SOURCE INFORMATION:

(* ===== verification/CodeTable.v ===== *)
(** * openproof.storage.postgres: the table of authorization codes

    Models the codes of [PostgresIdentityProviderStore] of
    [src/src/storage/postgres/postgres.cpp] with the tables
    [oauth_authorization_codes] and [oauth_authorization_code_scopes] of
    [src/migrations/0003_identity_provider.sql] and the resource of
    [0006_resource_consent.sql]: a code store of the authorization service in
    which a redemption is one transaction. *)
From S2P Require Import Prelude Foundation Database Encoding Security Provider IdentityCore Client Authorization SessionTable.

(** [ORDER BY] a text, by the collation of the database. *)
Class Collation := { order_by : list string -> list string }.
Class CollationLaws `(C : Collation) : Prop := { order_by_permutes l : order_by l ≡ₚ l }.

Module CodeRow.
(** A row without its key; its scopes are the rows that refer to it. *)
Record t := mk {
  client_id : ClientId;
  identity_id : IdentityId;
  redirect_uri : string;
  code_challenge : string;
  nonce : option string;
  provider : ProviderId;
  assurance : AssuranceLevel;
  strength : AuthenticationStrength.t;
  authenticated_at : Instant;
  issued_at : Instant;
  expires_at : Instant;
  resource : option string;
  scopes : gset string;
}.

Definition of_code (c : AuthorizationCode.t) : t :=
  mk (AuthorizationCode.clientId c) (AuthorizationCode.identity c) (AuthorizationCode.redirectUri c)
     (PkceChallenge.value (AuthorizationCode.codeChallenge c))
     (PostgresSessionRepository.nullif (AuthorizationCode.nonce c)) (AuthorizationCode.provider c)
     (AuthorizationCode.assurance c) (AuthorizationCode.strength c) (AuthorizationCode.authenticatedAt c)
     (AuthorizationCode.issuedAt c) (AuthorizationCode.expiresAt c)
     (PostgresSessionRepository.nullif (AuthorizationCode.resource c)) ∅.

Definition with_scope (scope : string) (row : t) : t :=
  mk (client_id row) (identity_id row) (redirect_uri row) (code_challenge row) (nonce row) (provider row)
     (assurance row) (strength row) (authenticated_at row) (issued_at row) (expires_at row) (resource row)
     ({[scope]} ∪ scopes row).
End CodeRow.

Module CodeTables.
(** The codes, and the keys of the two tables they refer to. *)
Record t := mk { clients : gset ClientId; identities : gset IdentityId; codes : gmap CodeDigest CodeRow.t }.

Definition with_codes (f : gmap CodeDigest CodeRow.t -> gmap CodeDigest CodeRow.t) (r : t) : t :=
  mk (clients r) (identities r) (f (codes r)).
End CodeTables.

Module PostgresCodes.
Import CodeTables(clients, identities, codes, with_codes).
Import PostgresSessionRepository(between_1_and, at_most).
Implicit Types (t : CodeTables.t).
Abbreviation statement B := (prog CodeTables.t Error B).

(** The enumerations are within their ranges. *)
Definition code_checks (digest : CodeDigest) (row : CodeRow.t) : bool :=
  (length digest =? 32)%nat && between_1_and 2048 (CodeRow.redirect_uri row)
  && (characters (CodeRow.code_challenge row) =? 43)%nat && at_most 512 (CodeRow.nonce row)
  && between_1_and 200 (id_value (CodeRow.provider row))
  && (CodeRow.issued_at row <? CodeRow.expires_at row)
  && match CodeRow.resource row with None => true | Some value => between_1_and 2048 value end.

Definition insertCode (operation : string) (digest : CodeDigest) (row : CodeRow.t) : statement unit := fun t =>
  insertRow operation (code_checks digest row) (bool_decide (codes t !! digest = None))
    (bool_decide (CodeRow.client_id row ∈ clients t) && bool_decide (CodeRow.identity_id row ∈ identities t))
    (with_codes <[digest := row]>) t.

Definition insertScope (operation : string) (digest : CodeDigest) (scope : string) : statement unit := fun t =>
  insertRow operation (between_1_and 128 scope)
    (match codes t !! digest with None => true | Some row => bool_decide (scope ∉ CodeRow.scopes row) end)
    (bool_decide (is_Some (codes t !! digest)))
    (with_codes (alter (CodeRow.with_scope scope) digest)) t.

(** The scopes go with their code ([ON DELETE CASCADE]). *)
Definition deleteCode (digest : CodeDigest) : statement unit := fun t => (ok, with_codes (delete digest) t).

(** The loop that parses the rows of scopes. *)
Fixpoint parseScopes (rows : list string) : Result (list Scope.t) :=
  match rows with
  | [] => Ok []
  | row :: rows => parsed ← Scope.create row; scopes ← parseScopes rows; Ok (parsed :: scopes)
  end.

Definition unavailable : Error :=
  authenticationFailure "Authorization code was not found or was already consumed.".

Section store.
Context `{Db : Database} `{Col : Collation} {W : Type}.
Abbreviation state := (database CodeTables.t W).
Abbreviation session B := (prog state Error B).

Fixpoint insertScopes (digest : CodeDigest) (scopes : list Scope.t) : session unit :=
  match scopes with
  | [] => mret tt
  | scope :: scopes =>
      _ ← execute "insert authorization code scope"
            (insertScope "insert authorization code scope" digest (Scope.value scope));
      insertScopes digest scopes
  end.

Definition add (value : AuthorizationCode.t) : session unit :=
  transaction (
    _ ← execute "insert OAuth authorization code"
          (insertCode "insert OAuth authorization code" (AuthorizationCode.digest value) (CodeRow.of_code value));
    insertScopes (AuthorizationCode.digest value) (AuthorizationCode.scopes value)).

(** The statements of a redemption. An expired code is deleted for good, and
    the transaction that deletes it commits; any other refusal rolls back. *)
Definition redemption (digest : CodeDigest) (now : Instant)
    (expectedClientId expectedRedirectUri expectedCodeChallenge : string) : session (option AuthorizationCode.t) :=
  base ← select "consume authorization code" (fun t => codes t !! digest);
  match base with
  | None => throw unavailable
  | Some base =>
      scopeRows ← select "load authorization code scopes" (fun t =>
        order_by (from_option (fun row => elements (CodeRow.scopes row)) [] (codes t !! digest)));
      scopes ← lift (parseScopes scopeRows);
      challenge ← lift (PkceChallenge.create (CodeRow.code_challenge base));
      code ← lift (AuthorizationCode.restore digest (CodeRow.client_id base) (CodeRow.identity_id base)
               (CodeRow.redirect_uri base) scopes challenge (CodeRow.nonce base) (CodeRow.provider base)
               (CodeRow.assurance base) (CodeRow.strength base) (CodeRow.authenticated_at base)
               (CodeRow.issued_at base) (CodeRow.expires_at base) (CodeRow.resource base));
      if AuthorizationCode.expiredAt code now then
        _ ← execute "delete expired authorization code" (deleteCode digest);
        mret None
      else if negb (bool_decide (id_value (AuthorizationCode.clientId code) = expectedClientId))
              || negb (bool_decide (AuthorizationCode.redirectUri code = expectedRedirectUri))
              || negb (bool_decide (PkceChallenge.value (AuthorizationCode.codeChallenge code)
                                    = expectedCodeChallenge)) then
        throw unavailable
      else
        _ ← execute "delete consumed authorization code" (deleteCode digest);
        mret (Some code)
  end.

Definition consumeBound (digest : CodeDigest) (now : Instant)
    (expectedClientId expectedRedirectUri expectedCodeChallenge : string) : session AuthorizationCode.t :=
  code ← transaction (redemption digest now expectedClientId expectedRedirectUri expectedCodeChallenge);
  match code with
  | None => throw unavailable
  | Some code => mret code
  end.

#[global] Instance store : AuthorizationCodeStore state := { acs_add := add; acs_consumeBound := consumeBound }.
End store.
End PostgresCodes.

(** ** What an operation does to the table *)

Import CodeTables(clients, identities, codes, with_codes).
Import PostgresCodes.
Implicit Types (t : CodeTables.t).

(** The row of a code once its scopes are in. *)
Definition stored_code (c : AuthorizationCode.t) : CodeRow.t :=
  let row := CodeRow.of_code c in
  CodeRow.mk (CodeRow.client_id row) (CodeRow.identity_id row) (CodeRow.redirect_uri row) (CodeRow.code_challenge row)
    (CodeRow.nonce row) (CodeRow.provider row) (CodeRow.assurance row) (CodeRow.strength row)
    (CodeRow.authenticated_at row) (CodeRow.issued_at row) (CodeRow.expires_at row) (CodeRow.resource row)
    (list_to_set (Scope.value <$> AuthorizationCode.scopes c)).

(** The code that a row stands for. *)
Definition row_binds (row : CodeRow.t) (c : AuthorizationCode.t) : Prop :=
  CodeRow.client_id row = AuthorizationCode.clientId c /\ CodeRow.identity_id row = AuthorizationCode.identity c /\
  CodeRow.redirect_uri row = AuthorizationCode.redirectUri c /\
  CodeRow.code_challenge row = PkceChallenge.value (AuthorizationCode.codeChallenge c) /\
  CodeRow.expires_at row = AuthorizationCode.expiresAt c.

Lemma restore_code_ok d client identity uri scopes challenge nonce provider assurance strength at_ issued expires resource c :
  AuthorizationCode.restore d client identity uri scopes challenge nonce provider assurance strength at_ issued expires
    resource = Ok c ->
  c = AuthorizationCode.mk d client identity uri scopes challenge nonce resource provider assurance strength at_ issued
        expires.
Proof.
  unfold AuthorizationCode.restore, AuthorizationCode.create. intros H. branch H He; [done|].
  destruct (_ || _); [done|]. injection H as <-. f_equal. lia.
Qed.

Lemma challenge_ok value c : PkceChallenge.create value = Ok c -> PkceChallenge.value c = value.
Proof. unfold PkceChallenge.create. destruct (_ || _); [done|]. by intros [= <-]. Qed.

Section effects.
Context `{Db : Database} `{Col : Collation} {W : Type}.
Abbreviation state := (database CodeTables.t W).
Implicit Types (s : state).

Definition add_scopes (scopes : list Scope.t) (row : CodeRow.t) : CodeRow.t :=
  foldl (fun row scope => CodeRow.with_scope (Scope.value scope) row) row scopes.

Lemma add_scopes_row scopes row :
  add_scopes scopes row =
  CodeRow.mk (CodeRow.client_id row) (CodeRow.identity_id row) (CodeRow.redirect_uri row) (CodeRow.code_challenge row)
    (CodeRow.nonce row) (CodeRow.provider row) (CodeRow.assurance row) (CodeRow.strength row)
    (CodeRow.authenticated_at row) (CodeRow.issued_at row) (CodeRow.expires_at row) (CodeRow.resource row)
    (list_to_set (Scope.value <$> scopes) ∪ CodeRow.scopes row).
Proof.
  revert row. induction scopes as [|scope scopes IH]; intros row; cbn; [destruct row; cbn; f_equal; set_solver|].
  unfold add_scopes in IH. rewrite IH. cbn. f_equal. set_solver.
Qed.

(** The scopes go in one after the other, and none twice. *)
Lemma code_scopes_yield digest scopes row t :
  codes t !! digest = Some row ->
  yields (insertScopes digest scopes : prog state Error unit) t (fun _ t' =>
    t' = with_codes <[digest := add_scopes scopes row]> t /\
    NoDup (Scope.value <$> scopes) /\ forall scope, scope ∈ scopes -> Scope.value scope ∉ CodeRow.scopes row).
Proof.
  revert t row. induction scopes as [|scope scopes IH]; intros t row Hrow; cbn [insertScopes]; reason.
  - split_and!; [|constructor|set_solver]. destruct t as [? ? cs]. unfold with_codes. cbn in *. by rewrite insert_id.
  - unfold insertScope in H. rewrite Hrow in H. apply insertRow_ok in H as (_ & Hfresh & _ & ->). bool_prop.
    eapply yields_mono; [apply (IH _ (CodeRow.with_scope (Scope.value scope) row)); cbn; by rewrite lookup_alter_eq, Hrow|].
    cbn. intros _ t2 (-> & Hnd & Hall). split_and!.
    + unfold with_codes. cbn. f_equal. by rewrite <- (insert_id _ _ _ Hrow) at 1; rewrite alter_insert_eq, insert_insert_eq.
    + constructor; [|done]. intros (other & E & Hin)%list_elem_of_fmap. apply (Hall _ Hin). set_solver.
    + intros other [->|Hin]%elem_of_cons; [done|]. specialize (Hall _ Hin). set_solver.
Qed.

EXERCISE OBJECTIVE: Copy each line above that has the word "Import".

OUTPUT OF THE EXERCISE:
From S2P Require Import Prelude Foundation Database Encoding Security Provider IdentityCore Client Authorization SessionTable.
Import CodeTables(clients, identities, codes, with_codes).
Import PostgresSessionRepository(between_1_and, at_most).
Import CodeTables(clients, identities, codes, with_codes).
Import PostgresCodes.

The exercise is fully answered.